The composable promise assumes that data flows out of these systems as readily as instructions flow in. That’s a generous assumption. SaaS vendors have spent two decades building proprietary data models, and going headless doesn’t undo that overnight. The API surface might be open. The data semantics underneath it are still the vendor’s. Workday’s notion of an employee, Salesforce’s notion of an account, ServiceNow’s notion of an incident… these are all subtly different shapes of what looks like the same thing. Composing across them means resolving those differences in your own integration layer, every time, for every workflow.
There’s also the question of how much of the data (your data!) the vendor will let you see, and how fast. Bulk extract limits, rate caps, premium tiers for real-time access. The headline says headless, the fine print says you can pull what you want as long as you don’t pull too much of it too quickly. The vendors are not unaware. They know that data gravity is what kept customers in for the last twenty years, and they will not give it up gracefully. Expect a period of negotiation, ugly contract addenda, and selective cooperation as customers test what headless actually means in practice.
The Commercial Model Question
The other quiet hurdle is pricing. SaaS sold by the seat made sense in a world where humans logged in. When the primary consumer of the system is an agent, what’s a seat? Vendors are working that out, and most of the early answers point toward consumption pricing that mirrors how the AI vendors charge for tokens. Per API call, per workflow execution, per record modified.
That shift sounds technical, but it’s a real procurement problem. Seat licenses were predictable… you knew how many people were on your team and you could budget against it. Consumption pricing is volatile by nature, and agents in particular are inclined to retry, loop, and fan out queries in ways humans never would. A poorly governed agent can run up a SaaS bill the same way it can run up an AI vendor bill, and most enterprise procurement functions are not set up to monitor thousands of metered SKUs across multiple vendors in real time. The ole’ pay by the drink with an open bar tab model.
Orchestration Is the Whole Game Now
On top of the data and the contracts, there’s the runtime problem. Who decides which system answers which question? How does identity and permissions travel as an agent moves between backends? How do you preserve audit trails when a single human sentence touches four systems? How do you keep business logic from being silently rewritten in a prompt? Oh, ye of many questions. These are not solved problems, and most organizations do not yet have the muscle for them.
What This Means If You’re a SaaS Buyer
There’s been a lot of talk about a SaaSpocalypse, the idea that AI is going to hollow out the SaaS industry. I think that’s both true and overstated. The big platforms are not dying. But the basis of their moat is shifting but is just as deep. When the interface monopoly is gone, the line of defense becomes the data model, the embedded workflow logic, the regulatory wrapper, and the integrations that took years to mature.
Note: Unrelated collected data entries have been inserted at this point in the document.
(* ===== verification/Recovery.v ===== *)
(** * Startup recovery

    [src/jobu/recovery.cpp]: before the daemon serves, it validates every
    table, closes abandoned timing rows, interrupts the attempts that were
    running when the last daemon stopped, inserts missing recurring work,
    completes drained suspensions, and validates everything again.  Each repair
    is one transaction; a stop request is polled between them. *)

From stdpp Require Import base numbers strings list gmap.
From S2P Require Import Prelude Effects Values OutputCapture RetryPolicy CronEngine Domain StorageFailure Storage.
From S2P Require Import WaitRepository SchedulerRepository Lifecycle RecoveryRepository.
Local Open Scope Z_scope.

Definition startup_error (reason : string) : Error :=
  mkError Internal "jobu.recovery.invariant" "Startup recovery could not establish valid durable state"
    ("reason=" +:+ reason).
Definition recovery_cancelled : Error :=
  mkError Cancelled "jobu.recovery.cancelled" "Startup recovery was cancelled" "".
Definition invalid_recovery_options : Error :=
  mkError InvalidArgument "jobu.recovery.invalid_options" "Recovery scan batch size must be in 1..4096" "".

Record RecoveryOptions := mkOptions { scan_batch_size : nat; telemetry_covers_creation : bool }.

Record RecoveryReport := mkReport {
  interrupted_attempts : Z; retrying_runs : Z; terminal_runs : Z; finished_jobs : Z; inserted_successors : Z;
  suspended_jobs : Z; suspended_queues : Z; repaired_timing_rows : Z }.
Definition empty_report : RecoveryReport := mkReport 0 0 0 0 0 0 0 0.

(** A counter that would pass [2 ^ 64] is an error. *)
Definition add_counter (total delta : Z) : result Error Z :=
  if uint64_max - total <? delta then failure (startup_error "report_counter_overflow") else success (total + delta).

Definition accumulate_report (r d : RecoveryReport) : result Error RecoveryReport :=
  a ← add_counter (interrupted_attempts r) (interrupted_attempts d);
  b ← add_counter (retrying_runs r) (retrying_runs d);
  c ← add_counter (terminal_runs r) (terminal_runs d);
  f ← add_counter (finished_jobs r) (finished_jobs d);
  g ← add_counter (inserted_successors r) (inserted_successors d);
  h ← add_counter (suspended_jobs r) (suspended_jobs d);
  i ← add_counter (suspended_queues r) (suspended_queues d);
  j ← add_counter (repaired_timing_rows r) (repaired_timing_rows d);
  success (mkReport a b c f g h i j).

Definition counted (b : bool) : Z := if b then 1 else 0.

(** The stop predicate and the clock, by the number of calls before. *)
Class Startup := { should_stop : nat → bool; utc_reading : nat → Z }.

Section Run.
Context `{Environment} `{Startup}.

Record RecoveryState := mkRecovery {
  store : Session;
  report : RecoveryReport;
  polls : nat;
  readings : nat }.

Abbreviation Tx := (ES Session).
Abbreviation Rec := (ES RecoveryState).

Definition in_store {A} (m : Tx A) : Rec A := λ w,
  let '(r, s) := m (store w) in (r, mkRecovery s (report w) (polls w) (readings w)).

Definition check_stop : Rec unit := λ w,
  let w' := mkRecovery (store w) (report w) (S (polls w)) (readings w) in
  if should_stop (polls w) then (failure recovery_cancelled, w') else (success tt, w').

Definition utc_now : Rec Z := λ w,
  (success (utc_reading (readings w)), mkRecovery (store w) (report w) (polls w) (S (readings w))).

Abbreviation Loop A := (Rec (option A)).

(** ** Pages and units *)

Fixpoint visit_all {A} (visit : A → Rec unit) (rows : list A) : Rec unit :=
  match rows with
  | [] => mret tt
  | row :: rows => _ ← visit row; visit_all visit rows
  end.

Fixpoint visit_pages {K A} (fuel : nat) (read : option K → Tx (list A)) (key_of : A → K) (visit : A → Rec unit)
    (after : option K) : Loop unit :=
  match fuel with
  | O => mret None
  | S fuel =>
      _ ← check_stop;
      rows ← in_store (read after);
      match last rows with
      | None => finishing check_stop
      | Some back => _ ← visit_all visit rows; visit_pages fuel read key_of visit (Some (key_of back))
      end
  end.

(** The end of a unit that cannot be committed: roll back; the rollback's own
    failure replaces a cancellation. *)
Definition unwind (before : RecoveryState) (e : Error) (s : Session) (polls readings : nat)
    : result Error unit * RecoveryState :=
  let '(rolled, s) := statement s in
  let e := match rolled with
           | failure r => if bool_decide (code e = "jobu.recovery.cancelled") then r else e
           | success _ => e
           end in
  (failure e, mkRecovery (rolled_back (store before) s) (report before) polls readings).

Definition transact (repair : Tx RecoveryReport) : Rec unit := λ w,
  match statement (store w) with
  | (failure e, s) => (failure e, mkRecovery s (report w) (polls w) (readings w))
  | (success _, s) =>
      let '(delta, s) := repair s in
      match d ← delta; accumulate_report (report w) d with
      | failure e => unwind w e s (polls w) (readings w)
      | success next =>
          if should_stop (polls w) then unwind w recovery_cancelled s (S (polls w)) (readings w)
          else match statement s with
               | (failure e, s) => unwind w e s (S (polls w)) (readings w)
               | (success _, s) => (success tt, mkRecovery s next (S (polls w)) (readings w))
               end
      end
  end.

Definition commit_unit (repair : Tx RecoveryReport) : Rec unit := _ ← check_stop; transact repair.

(** ** Repairs *)

Section Repairs.
Variable options : RecoveryOptions.
Variable recovery_time : Z.

Definition initial_measurement : InitialRunMeasurement :=
  if telemetry_covers_creation options then InitialComplete else InitialUnmeasured.

(** The transaction of [recover_run]. *)
Definition interrupt_unit (r : JobRun) (lower_bound : Z) : Tx RecoveryReport :=
  active ← find_active_attempt (run_id r);
  number ← require active (startup_error "missing_running_attempt");
  let key := (run_id r, number) in
  decision ← find_retry_decision key recovery_time;
  _ ← interrupt_attempt key recovery_time;
  _ ← (match decision with
       | Some d => set_recovered_retry_wait key recovery_time (due_at d)
       | None => set_run_interrupted key recovery_time
       end);
  ended ← (match decision with
           | Some _ => mret (false, false)
           | None =>
               finished ← finish_after_terminal_run (run_id r) recovery_time;
               successor ← insert_interrupted_successor (run_id r) lower_bound initial_measurement;
               mret (finished, successor)
           end);
  queue ← recover_queue_suspension (run_queue r) recovery_time;
  job ← recover_job_suspension (run_job r) recovery_time;
  mret (mkReport 1 (counted (is_some decision)) (counted (negb (is_some decision))) (counted ended.1)
          (counted ended.2) (counted job) (counted queue) 0).

Definition recover_run (r : JobRun) : Rec unit :=
  now ← utc_now;
  commit_unit (interrupt_unit r (Z.max recovery_time now)).

Definition job_unit (j : JobDefinition) (lower_bound : Z) : Tx RecoveryReport :=
  successor ← repair_missing_successor (job_id j) lower_bound initial_measurement;
  drained ← recover_job_suspension (job_id j) recovery_time;
  mret (mkReport 0 0 0 0 (counted successor) (counted drained) 0 0).

Definition recover_job (j : JobDefinition) : Rec unit :=
  if bool_decide (job_state j = JobDeleted) || is_once j && negb (bool_decide (job_state j = JobSuspending))
  then mret tt
  else
    now ← utc_now;
    commit_unit (job_unit j (Z.max recovery_time now)).

Definition recover_queue (q : Queue) : Rec unit :=
  if negb (bool_decide (queue_state q = QueueSuspending)) then mret tt
  else commit_unit (drained ← recover_queue_suspension (row_queue_id q) recovery_time;
                    mret (mkReport 0 0 0 0 0 0 (counted drained) 0)).

Definition repair_timing_row (id : bytes) : Rec unit :=
  commit_unit (repaired ← repair_abandoned id; mret (mkReport 0 0 0 0 0 0 0 (counted repaired))).

(** ** Validation *)

Definition refuse (b : bool) (reason : string) : Rec unit :=
  if b then throw (startup_error reason) else mret tt.

Definition validate_job (final : bool) (j : JobDefinition) : Rec unit :=
  _ ← in_store (validate_job_lifecycle j);
  if negb final then mret tt
  else
    _ ← refuse (bool_decide (job_state j = JobSuspending)) "job_still_suspending";
    if negb (bool_decide (job_state j = JobDeleted)) && negb (is_once j) then
      work ← in_store (find_schedule_owned (job_id j));
      refuse (negb (is_some work)) "missing_recurring_work"
    else mret tt.

Variable fuel : nat.

Definition visit_runs (state : option RunState) (visit : JobRun → Rec unit) : Loop unit :=
  visit_pages fuel (λ after, list_runs (scan_batch_size options) after state) run_id visit None.
Definition visit_jobs (visit : JobDefinition → Rec unit) : Loop unit :=
  visit_pages fuel (list_jobs (scan_batch_size options)) job_id visit None.
Definition visit_queues (visit : Queue → Rec unit) : Loop unit :=
  visit_pages fuel (list_queues (scan_batch_size options)) row_queue_id visit None.

Definition validate_store (final : bool) : Loop unit :=
  _ ← (if (final : bool) then
         open ← in_store (list_open 1 None);
         refuse (negb (bool_decide (open = []))) "open_timing_after_recovery"
       else mret tt);
  and_then (visit_runs None
    (λ r, refuse (final && bool_decide (run_state r = RunRunning)) "running_run_after_recovery")) (λ _,
  and_then (visit_pages fuel (list_attempts (scan_batch_size options)) (λ a, (attempt_run a, attempt_number a))
    (λ a, refuse (final && is_running_attempt a) "running_attempt_after_recovery") None) (λ _,
  and_then (visit_pages fuel (list_outputs (scan_batch_size options)) id (λ _, mret tt) None) (λ _,
  and_then (visit_jobs (validate_job final)) (λ _,
  visit_queues (λ q, refuse (final && bool_decide (queue_state q = QueueSuspending)) "queue_still_suspending"))))).

(** [Recovery::run]. *)
Definition run_recovery : Loop RecoveryReport :=
  and_then (validate_store false) (λ _,
  and_then (visit_pages fuel (list_open (scan_batch_size options)) id repair_timing_row None) (λ _,
  and_then (visit_runs (Some RunRunning) recover_run) (λ _,
  and_then (visit_jobs recover_job) (λ _,
  and_then (visit_queues recover_queue) (λ _,
  and_then (validate_store true) (λ _,
  finishing (gets report))))))).

End Repairs.

Definition recover_startup (options : RecoveryOptions) (fuel : nat) : Loop RecoveryReport := λ w,
  if (scan_batch_size options =? 0)%nat || (4096 <? scan_batch_size options)%nat
  then (failure invalid_recovery_options, w)
  else
    let '(time, w) := (utc_reading (readings w), mkRecovery (store w) empty_report (polls w) (S (readings w))) in
    match run_recovery options time fuel w with
    | (failure e, w) => (failure (sanitized_storage_error e OpRecovery OriginOperation), w)
    | (success r, w) => (success r, w)
    end.

End Run.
It may be worth rethinking funding proprietary UI work in your big platforms; that spend is depreciating quietly while you’re not looking. Instead, it’s a great time to experiment with alternate models. Pick one casual-user, high-friction workflow and pilot agent-mediated access against it. The user response will tell you more than another roadmap deck would. While you’re at it, check your SaaS contracts before your renewals come due for data egress terms and where the vendor is heading on consumption-based pricing. Those will start to matter and your leverage is much higher before the meter starts than after. Then start building the orchestration competency now, because identity federation, audit, and governance across agentic flows is a capability you can’t buy off the shelf yet, and the companies that wait for a vendor to solve this will inherit the vendor’s choices.
And watch the performance reviews roll in.